Alaska does have a strict notice regime for herbicide spraying. Under state regulations, whoever sprays must publish newspaper notices 30 days ahead, notify any drinking-water system within 200 feet, tell the state at least 15 days out, and publicly report large applications. But those rules are triggered by the land: they apply to state-owned land, state-leased land, and rights-of-way managed by a state agency. MEA is a private, member-owned cooperative spraying its own easements — so that framework doesn't reach it.
What does bind MEA is narrower: its applicators must be state-certified for right-of-way work, and they must follow the federal pesticide label, which carries the force of law and sets any limits near water. Beyond that, what neighbors get is largely what MEA chooses to provide.
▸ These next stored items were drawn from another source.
Lemma authorizeRootScoped_sound pid tenant s :
  steady s →
  awp (authorizeRootScopedTenantAccess cfg pid tenant) (fun d s' => calm s s' ∧
    (d = tenantAuthAllowed → tenant = "" ∨ is_top (s_tenants s) tenant ∨
       is_Some (s_tenants s !! tenant) ∧
       ∃ a, (a = tenant ∨ below (s_tenants s) a tenant) ∧ ¬ is_top (s_tenants s) a ∧
            opened (w_now (s_world s)) (s_crossings s) pid a)) s.
Proof.
  intros Hs. unfold authorizeRootScopedTenantAccess. apply awp_bind. eapply awp_mono; [by apply rootTenantID_sound|].
  intros root s1 (Hc1 & Hroot & _). pose proof (calm_steady _ _ Hs Hc1) as Hs1.
  destruct (String.eqb_spec tenant "") as [->|Ht]; [simpl; auto|]. unfold is_root.
  destruct (String.eqb_spec root "") as [->|Hr]; [by simpl|]. destruct (Hroot Hr) as [Htop Hfr].
  destruct (String.eqb_spec tenant root) as [->|Htr]; simpl orb; cbv iota; [simpl; auto|]. cbn [negb andb].
  assert (keyed (s_tenants s1)) as Hk by apply Hs1. pose proof Hc1 as [[Hdb Hnow] _ HX].
  apply awp_manager_read; [apply reads_ancestor|done| |by intros; simpl]. intros o [_ ->].
  destruct (is_ancestor (s_tenants s1) root tenant) as [[]|] eqn:Han; [|by simpl..].
  destruct (negb (tenantCrossingStore cfg)); [by simpl|]. apply awp_bind. unfold hasActiveTenantCrossing.
  apply awp_manager_read; [apply reads_path|done| |by intros; simpl]. intros o [_ ->].
  destruct (get_path (s_tenants s1) tenant) as [path|] eqn:Hg; [|by simpl].
  eapply awp_mono; [eapply crossing_loop_sound; [done|done|done|by eapply get_path_ne]|].
  intros r s2 [Hc2 Hfound]. rewrite Hnow, HX in Hfound. rewrite Hdb in Hg. pose proof (calm_trans _ _ _ Hc1 Hc2).
  destruct r as [[]|]; simpl; (split; [done|]); [|done..]. intros _. right. right.
  destruct (Hfound eq_refl) as (a & Ha & Har & Ho). split; [by eapply path_exists|]. exists a. split_and!; [|intros Hta|done].
  - apply get_path_spec in Hg as [Hch _]. by apply (chain_elem _ _ _ Hch).
  - apply Har. destruct Hs as [[_ Hone _ _ _] _]. by apply Hone.
Qed.

Lemma authorizeTenantAccess_sound principal tenant s :
  steady s →
  awp (authorizeTenantAccess cfg principal tenant) (fun d s' => calm s s' ∧ (d = tenantAuthAllowed → reach s principal tenant)) s.
Proof.
  intros Hs. unfold authorizeTenantAccess, reach. destruct principal as [p|]; [|simpl; by split; [apply calm_refl|]].
  destruct (p_GlobalScope p) eqn:Hg.
  - destruct (subjectToTenantCrossingBoundary (Some p)); cbn [negb]; [by apply authorizeRootScoped_sound|].
    simpl. split; [by apply calm_refl|]. by destruct (String.eqb_spec (p_CertSerial p) "").
  - destruct (String.eqb_spec (p_TenantID p) "") as [->|Ht]; [simpl; by split; [apply calm_refl|]|].
    apply awp_manager_read; [apply reads_ancestor|apply Hs| |]; [|by intros; simpl; split; [apply calm_refl|]].
    intros o [_ ->]. destruct (is_ancestor (s_tenants s) (p_TenantID p) tenant) as [[]|] eqn:Han;
      simpl; (split; [by apply calm_refl|]); [|done..]. intros _. split; [done|]. by apply ancestor_below.
Qed.

(** *** Early returns *)

Lemma awp_attempt {A B} (p : aprog (response + A)) (f : A → aprog (response + B)) Q s :
  awp p (fun r s' => match r with inl e => Q (inl e) s' | inr a => awp (f a) Q s' end) s → awp (attempt p f) Q s.
Proof. intros Hp. apply awp_bind. eapply awp_mono; [exact Hp|]. intros [e|a] s'; by simpl. Qed.

Lemma awp_answering (p : aprog (response + tenantResponse)) Q s :
  awp p (fun _ s' => ∀ r, Q r s') s → awp (answering p) Q s.
Proof. intros Hp. apply awp_bind. eapply awp_mono; [exact Hp|]. intros [e|a] s'; by simpl. Qed.

Lemma awp_answers (p : aprog (response + tenantResponse)) (K : srv → Prop) s :
  awp p (fun _ s' => K s') s → awp (answering p) (fun _ s' => K s') s.
Proof. intros Hp. apply awp_answering. eapply awp_mono; [exact Hp|]. done. Qed.

Lemma challenge_calm {A} tenant s : steady s → awp (challenge (A := A) cfg tenant) (fun r s' => calm s s' ∧ ∃ e, r = inl e) s.
Proof.
  intros Hs. assert (awp (crossingCoveringTenant cfg tenant) (fun _ s' => calm s s') s) as Hcov.
  { unfold crossingCoveringTenant. rewrite Hmanager. destruct (String.eqb tenant ""); simpl orb; cbv iota; [by apply calm_refl|].
    apply awp_bind. pose proof (rootTenantID_sound s Hs) as Hr. unfold rootTenantID in Hr. rewrite Hmanager in Hr.
    eapply awp_mono; [exact Hr|]. intros root s1 (Hc1 & _). pose proof (calm_steady _ _ Hs Hc1) as Hs1.
    apply awp_manager_read; [apply reads_path|apply Hs1|by intros; simpl..]. }
  unfold challenge, writeTenantCrossingChallenge. apply awp_bind, awp_bind. eapply awp_mono; [exact Hcov|]. intros cov s1 Hc. simpl. eauto.
Qed.

Lemma refused_calm {A} d tenant r s : steady s → awp (refused (A := A) cfg d tenant r) (fun r s' => calm s s' ∧ ∃ e, r = inl e) s.
Proof.
  intros Hs. destruct d; simpl; [split; [by apply calm_refl|by eexists]..|by apply challenge_calm].
Qed.

Lemma authorized_sound principal tenant s :
  steady s → awp (authorized cfg principal tenant) (fun r s' => calm s s' ∧ (r = inr tt → reach s principal tenant)) s.
Proof.
  intros Hs. unfold authorized. apply awp_bind. eapply awp_mono; [by apply authorizeTenantAccess_sound|].
  intros d s1 [Hc Hd]. pose proof (calm_steady _ _ Hs Hc) as Hs1. destruct d; [simpl; auto|..];
    (eapply awp_mono; [by apply refused_calm|]); intros r s2 [Hc2 [e ->]]; (split; [by eapply calm_trans|done]).
Qed.

Lemma guarded_sound principal id s :
  steady s →
  awp (guarded cfg principal id) (fun r s' => calm s s' ∧
    ∀ td, r = inr td → s_tenants s !! id = Some td ∧ td_ID td = id ∧ reach s principal id) s.
Proof.
  intros Hs. assert (calm s s) as Hrefl by by apply calm_refl. assert (keyed (s_tenants s)) as Hk by apply Hs.
  unfold guarded. apply awp_attempt. destruct (String.eqb_spec id "") as [->|Hid]; [by simpl|]. simpl.
  apply awp_attempt. unfold existing_tenant. apply awp_manager_read; [apply reads_get|done| |by intros; simpl].
  intros o [_ ->]. unfold get_tenant. rewrite (proj2 (String.eqb_neq _ _) Hid).
  destruct (s_tenants s !! id) as [td|] eqn:Ht; [|by simpl]. destruct (Hk _ _ Ht) as [Htd _]. cbn [TenantAccess.awp proceed].
  rewrite Htd. apply awp_attempt. eapply awp_mono; [by apply authorized_sound|]. intros [e|[]] s1 [Hc Hr]; simpl; (split; [done|]).
  - by intros td'.
  - intros td' [= <-]. auto.
Qed.

End Guards.

(** ** What a request may change *)

Section Effects.
Context `{CrossingTime} (s : srv) (principal : option Principal).

Definition touches (rq : tenantRequest) (i : string) : Prop :=
  match rq with
  | CreateTenantRq (Some req) =>
      s_tenants s !! i = None ∧
      (principalIsUnrestrictedAdmin principal = true ∨ rq_ParentID req ≠ "" ∧ reach s principal (rq_ParentID req))
  | UpdateTenantRq id _ | RequestDeletionRq id | CancelDeletionRq id => i = id ∧ reach s principal id
  | PutContactsRq id _ => i = id ∧ reach s principal id ∧ subjectToTenantCrossingBoundary principal = false
  | SuspendTenantRq id | RestoreTenantRq id | ApproveDeletionRq id =>
      (i = id ∨ below (s_tenants s) id i) ∧ reach s principal id
  | _ => False
  end.

(** The tenant a request may create. *)
Definition grows (rq : tenantRequest) (t : TenantData) : Prop :=
  match rq with
  | CreateTenantRq (Some req) => ParentID t = rq_ParentID req
  | _ => False
  end.

End Effects.

Section Requests.
Context `{RangeOrder} `{TenantStoreLaws} `{CrossingStoreLaws} (clean : bool) (n : nat) (cfg : ServerCfg).
Hypothesis Hmanager : tenantManager cfg = true.
Context (admin : option TenantAdminConfig) (vgm : gmap string string → tres unit).
Context (bare : string → bool) (encode : list string → string) (decode : string → option (list string)) (fuel : nat).
Context (stewards : nat → option (result (list StewardRecord))) (accounts : nat → option (result (list SecretMetadata))).
Context (s : srv) (principal : option Principal) (rq : tenantRequest).
Hypothesis Hs : steady s.
Hypothesis Hfuel : (size (s_tenants s) < fuel)%nat.

Notation awp p Q s := (awp alone anything clean n p Q s).
Notation may := (touches s principal rq).

Definition kept (s' : srv) : Prop :=
  s_crossings s' = s_crossings s ∧ keeps clean (fun _ => True) may (grows rq) (s_world s) (s_world s').

Lemma calm_kept s' : calm s s' → kept s'.
Proof. intros [Hdb Hc Hx]. split; [done|]. by apply keeps_steady. Qed.

(** A call of the manager that keeps what it must, from a state the guards left. *)
Lemma awp_manager {A} (p : prog A) s1 :
  calm s s1 → twp clean n p (fun _ w' => keeps clean (fun _ => True) may (grows rq) (s_world s1) w') (s_world s1) →
  awp (manager cfg p) (fun _ s' => kept s') s1.
Proof.
  intros [Hdb Hc Hx] Hp. unfold manager. rewrite Hmanager. apply awp_lift. eapply twp_mono; [exact Hp|].
  intros r w' Hk. split; [done|]. by eapply keeps_after.
Qed.

Lemma awp_call {A B} (p : prog A) (f : A → aprog (response + B)) s1 :
  calm s s1 → twp clean n p (fun _ w' => keeps clean (fun _ => True) may (grows rq) (s_world s1) w') (s_world s1) →
  (∀ a, ∃ r, f a = ARet r) → awp (attempt (always_ (manager cfg p)) f) (fun _ s' => kept s') s1.
Proof.
  intros Hc Hp Hf. apply awp_attempt, awp_bind. eapply awp_mono; [by apply awp_manager|].
  intros a s' Hk. simpl. destruct (Hf a) as [r ->]. done.
Qed.

(** A guarded call on the tenant of the route. *)
Lemma awp_guarded {B} id (f : TenantData → aprog (response + B)) :
  (∀ td s1, calm s s1 → steady s1 → td_ID td = id → reach s principal id → awp (f td) (fun _ s' => kept s') s1) →
  awp (attempt (guarded cfg principal id) f) (fun _ s' => kept s') s.
Proof.
  intros Hf. apply awp_attempt. eapply awp_mono; [by apply guarded_sound|]. intros [e|td] s1 [Hc Hr]; [by apply calm_kept|].
  destruct (Hr td eq_refl) as (_ & Hid & Hreach). apply Hf; [done|by eapply calm_steady|done..].
Qed.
To its credit, MEA says it provides something. Its vegetation-management materials state that members with property in affected areas will be notified before herbicide is applied; for the clearing work, members get an automated call a few days ahead. What those materials don't spell out is how far in advance the herbicide notice goes, which chemicals are used, or what buffer, if any, crews keep from a wellhead.
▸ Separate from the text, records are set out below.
(* ===== verification/TenantList.v ===== *)
(** * Controller API: what the tenant list shows

    [handleListTenants] on a database without faults: [decides] is what the access
    decision answers, and [tenant_list_exact] what the rows of the list are. *)

From S2P Require Import Prelude LeaseStore SessionStore CrossingStore TenantStore TenantManager TenantTree TenantLifecycle ApiAuth TenantAccess AccessExact CrossingHandlers BillingRollup TenantHandlers TenantApi.
Open Scope Z_scope.

(** ** The decision about one tenant *)

Definition decides (n : nat) (s : srv) (principal : option Principal) (tenant : string) (d : tenantAuthDecision) : Prop :=
  match principal with
  | None => d = tenantAuthDenied
  | Some p =>
      if p_GlobalScope p then
        if subjectToTenantCrossingBoundary principal
        then boundary (w_now (s_world s)) (s_tenants s) (s_crossings s) (root_view n (s_world s)) (p_ID p) tenant d
        else d = if String.eqb (p_CertSerial p) "" then tenantAuthDenied else tenantAuthAllowed
      else d ≠ tenantAuthNeedsCrossing ∧
           (d = tenantAuthAllowed ↔ p_TenantID p ≠ "" ∧ is_ancestor (s_tenants s) (p_TenantID p) tenant = TOk true)
  end.

Lemma decides_unique n s principal tenant d d' : decides n s principal tenant d → decides n s principal tenant d' → d = d'.
Proof.
  unfold decides. destruct principal as [p|]; [|congruence]. destruct (p_GlobalScope p).
  - destruct (subjectToTenantCrossingBoundary _); [apply boundary_unique|congruence].
  - intros [Hn Ha] [Hn' Ha']. destruct d, d'; naive_solver.
Qed.

Lemma quiet_decides n s s' principal tenant d : quiet n s s' → decides n s' principal tenant d ↔ decides n s principal tenant d.
Proof. intros [[Hdb Hnow] Hr _ Hx]. unfold decides. by rewrite Hdb, Hnow, Hr, Hx. Qed.

(** ** The list *)

Section List.
Context `{RangeOrder} `{TenantStoreLaws} `{CrossingStoreLaws} (n : nat) (cfg : ServerCfg).
Hypothesis Hmanager : tenantManager cfg = true.
Hypothesis Hstore : tenantCrossingStore cfg = true.
Context (principal : option Principal).
Hypothesis Hprincipal : ∀ p, principal = Some p → p_ID p ≠ "".

Notation awp p Q s := (awp alone anything true n p Q s).

(** The conditions under which the decisions are determined. *)
Definition determined (s : srv) : Prop := ready s ∧ settled_at (w_now (s_world s)) (s_crossings s).

Lemma quiet_determined s s' : quiet n s s' → determined s → determined s'.
Proof. intros Hq [Hr Hset]. split; [by eapply quiet_ready|]. destruct Hq as [[_ ->] _ _ ->]. done. Qed.

Lemma authorizeTenantAccess_wp tenant s :
  determined s →
  awp (authorizeTenantAccess cfg principal tenant) (fun d s' => quiet n s s' ∧ decides n s principal tenant d) s.
Proof.
  intros [Hr Hset]. unfold authorizeTenantAccess, decides. destruct principal as [p|]; [|by simpl].
  destruct (p_GlobalScope p) eqn:Hg.
  - destruct (subjectToTenantCrossingBoundary (Some p)); cbn [negb].
    + apply authorizeRootScoped_wp; try done. by apply Hprincipal.
    + simpl. split; [done|]. by destruct (String.eqb (p_CertSerial p) "").
  - destruct (String.eqb_spec (p_TenantID p) "") as [->|Ht]; [simpl; naive_solver|].
    apply awp_ancestor; [done|done|]. destruct (is_ancestor (s_tenants s) (p_TenantID p) tenant) as [[]|]; simpl; naive_solver.
Qed.

Lemma filter_ext_in {A} (P Q : A → Prop) `{∀ x, Decision (P x)} `{∀ x, Decision (Q x)} (l : list A) :
  (∀ x, x ∈ l → P x ↔ Q x) → filter P l = filter Q l.
Proof.
  induction l as [|x l IH]; intros Hl; [done|]. rewrite !filter_cons, IH by (intros; apply Hl; by right).
  pose proof (Hl x ltac:(by left)). repeat case_decide; tauto.
Qed.

(** [f] answers what the decisions about the tenants of [l] are. *)
Definition answers_of (s : srv) (l : list TenantData) (f : TenantData → tenantAuthDecision) : Prop :=
  ∀ td, td ∈ l → decides n s principal (td_ID td) (f td).

Lemma select_wp d l s :
  determined s →
  awp (select_tenants cfg principal d l) (fun l' s' => quiet n s s' ∧
    ∃ f, answers_of s l f ∧ l' = filter (fun td => f td = d) l) s.
Proof.
  revert s. induction l as [|td l IH]; intros s Hd.
  { simpl. split; [done|]. exists (fun _ => d). split; [|done]. by intros td ?%elem_of_nil. }
  cbn [select_tenants]. apply awp_bind. eapply awp_mono; [by apply authorizeTenantAccess_wp|]. intros d' s1 [Hq1 Hd1].
  apply awp_bind. eapply awp_mono; [apply IH; by eapply quiet_determined|]. intros rest s2 [Hq2 (f & Hf & ->)]. simpl.
  split; [by eapply at_rest_trans|].
  assert (∀ x, x ∈ l → decides n s principal (td_ID x) (f x)) as Hf' 
    by (intros x Hx; apply (quiet_decides n s s1); [done|by apply Hf]).
  exists (fun x => if decide (x = td) then d' else f x). split.
  - intros x [->|Hx]%elem_of_cons; [by rewrite decide_True|]. case_decide; [by subst|auto].
  - rewrite filter_cons. rewrite (decide_True (P := td = td)) by done.
    assert (filter (fun x => f x = d) l = filter (fun x => (if decide (x = td) then d' else f x) = d) l) as Heq.
    { apply filter_ext_in. intros x Hx. case_decide; [|done]. subst x. by rewrite (decides_unique _ _ _ _ _ _ (Hf' td Hx) Hd1). }
    rewrite <-Heq. by destruct (decide (d' = d)).
Qed.

Lemma ListTenants_wp {A} (k : tres (list TenantData) → aprog A) Q s :
  ready s → (∀ l, listed (s_tenants s) l → awp (k (TOk l)) Q s) → awp (aprog_bind (ListTenants cfg) k) Q s.
Proof.
  intros [Hk Hc] Hl. apply awp_manager_read; [done|apply reads_list|done| |done].
  intros o [_ (l & like & -> & Hp)]. apply Hl. split; [done|]. rewrite Hp, filter_everything; done.
Qed.

Context (stewards : nat → option (result (list StewardRecord))) (accounts : nat → option (result (list SecretMetadata))).

(** The rows of the list, from the decisions [f] and [g] about the tenants [l]. *)
Definition full_rows (counts : gmap string Z) (visible : list TenantData) : list listItem :=
  (fun td => tenantListItem td (default 0 (counts !! td_ID td)) false true) <$> visible.
Definition boundary_rows (r : Rollup) (msps : list TenantData) : list listItem :=
  (fun td => boundaryItem (newTenantBoundaryRow td (r !! td_ID td))) <$> msps.

Definition children_of_root (root : string) (l : list TenantData) : list TenantData :=
  filter (fun td => ParentID td = root ∧ td_ID td ≠ root) l.

(** The tenants behind the boundary, from the decisions [g]. *)
Definition msps_of (root : string) (l : list TenantData) (g : TenantData → tenantAuthDecision) : list TenantData :=
  if subjectToTenantCrossingBoundary principal && negb (String.eqb root "")
  then filter (fun td => g td = tenantAuthNeedsCrossing) (children_of_root root l)
  else [].

Lemma answers_sub s root l f : answers_of s l f → answers_of s (children_of_root root l) f.
Proof. intros Hf td [_ Htd]%list_elem_of_filter. by apply Hf. Qed.

Lemma list_wp s records metas :
  determined s → default (Ok []) (stewards 0) = Ok records → default (Ok []) (accounts 0) = Ok metas →
  awp (handleListTenants cfg stewards accounts principal) (fun res s' => quiet n s s' ∧
    ∃ l f g r r0 own counts,
      let visible := filter (fun td => f td = tenantAuthAllowed) l in
      let msps := msps_of (root_view n (s_world s)) l g in
      listed (s_tenants s) l ∧ answers_of s l f ∧ answers_of s (children_of_root (root_view n (s_world s)) l) g ∧
      rollupTenants l (stewards 0) (accounts 0) = Ok r ∧ rolled (s_tenants s) records metas r r0 own ∧
      subtreeDeviceCounts r visible = Some counts ∧
      res = TenantListing (full_rows counts visible ++ boundary_rows r msps)) s.
Proof.
  intros Hd Hst Hac. apply awp_bind, awp_attempt. unfold always_ at 1. apply ListTenants_wp; [apply Hd|].
  intros l Hl. cbn [TenantAccess.awp proceed]. apply awp_attempt, awp_bind. eapply awp_mono; [by apply select_wp|].
  intros visible s1 [Hq1 (f & Hf & ->)]. cbn [TenantAccess.awp proceed]. pose proof (quiet_determined _ _ Hq1 Hd) as Hd1.
  destruct (rollup_rolled (s_tenants s) l (stewards 0) (accounts 0) records metas Hl Hst Hac) as (r & r0 & own & Hr & Hroll).
  rewrite Hr. destruct (device_counts_total _ _ _ _ _ _ (filter (fun td => f td = tenantAuthAllowed) l) Hroll) as [counts Hcounts].
  { intros td [_ Htd]%list_elem_of_filter. apply (listed_elem _ _ _ Hl) in Htd. eauto. }
  rewrite Hcounts. unfold msps_of. destruct (subjectToTenantCrossingBoundary principal) eqn:Hsub; cbn [andb].
  2: { simpl. split; [done|]. exists l, f, f, r, r0, own, counts.
       refine (conj Hl (conj Hf (conj (answers_sub _ _ _ _ Hf) (conj Hr (conj Hroll (conj Hcounts _)))))). by rewrite app_nil_r. }
  apply awp_attempt, awp_bind. unfold boundaryMSPs. apply awp_bind. eapply awp_mono; [apply rootTenantID_wp; [done|apply Hd1]|].
  intros root s2 [-> Hq2]. pose proof (at_rest_trans _ _ _ _ Hq1 Hq2) as Hq. rewrite (q_root _ _ _ Hq1).
  destruct (String.eqb (root_view n (s_world s)) "") eqn:Hroot.
  { simpl. split; [done|]. exists l, f, f, r, r0, own, counts.
    refine (conj Hl (conj Hf (conj (answers_sub _ _ _ _ Hf) (conj Hr (conj Hroll (conj Hcounts _)))))). reflexivity. }
  eapply awp_mono; [apply select_wp; by eapply quiet_determined|]. intros msps s3 [Hq3 (g & Hg & ->)]. simpl.
  split; [by eapply at_rest_trans|]. exists l, f, g, r, r0, own, counts.
  refine (conj Hl (conj Hf (conj _ (conj Hr (conj Hroll (conj Hcounts _)))))); [|reflexivity].
  intros td Htd. apply (quiet_decides n s s2); [done|]. by apply Hg.
Qed.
And there's a gap no utility controls: the state's 200-foot rule, where it applies at all, protects public water systems — not the individual private wells much of this corridor relies on. For those households, the formal safety net is thinnest exactly where the population is growing fastest.
None of this makes the spraying improper. Trees in the lines are the leading cause of outages, and MEA is doing routine work it's entitled to do. But "we'll notify you" from a utility is a different thing than a notice rule with the force of law behind it — and along Knik-Goose Bay, it's mostly the former.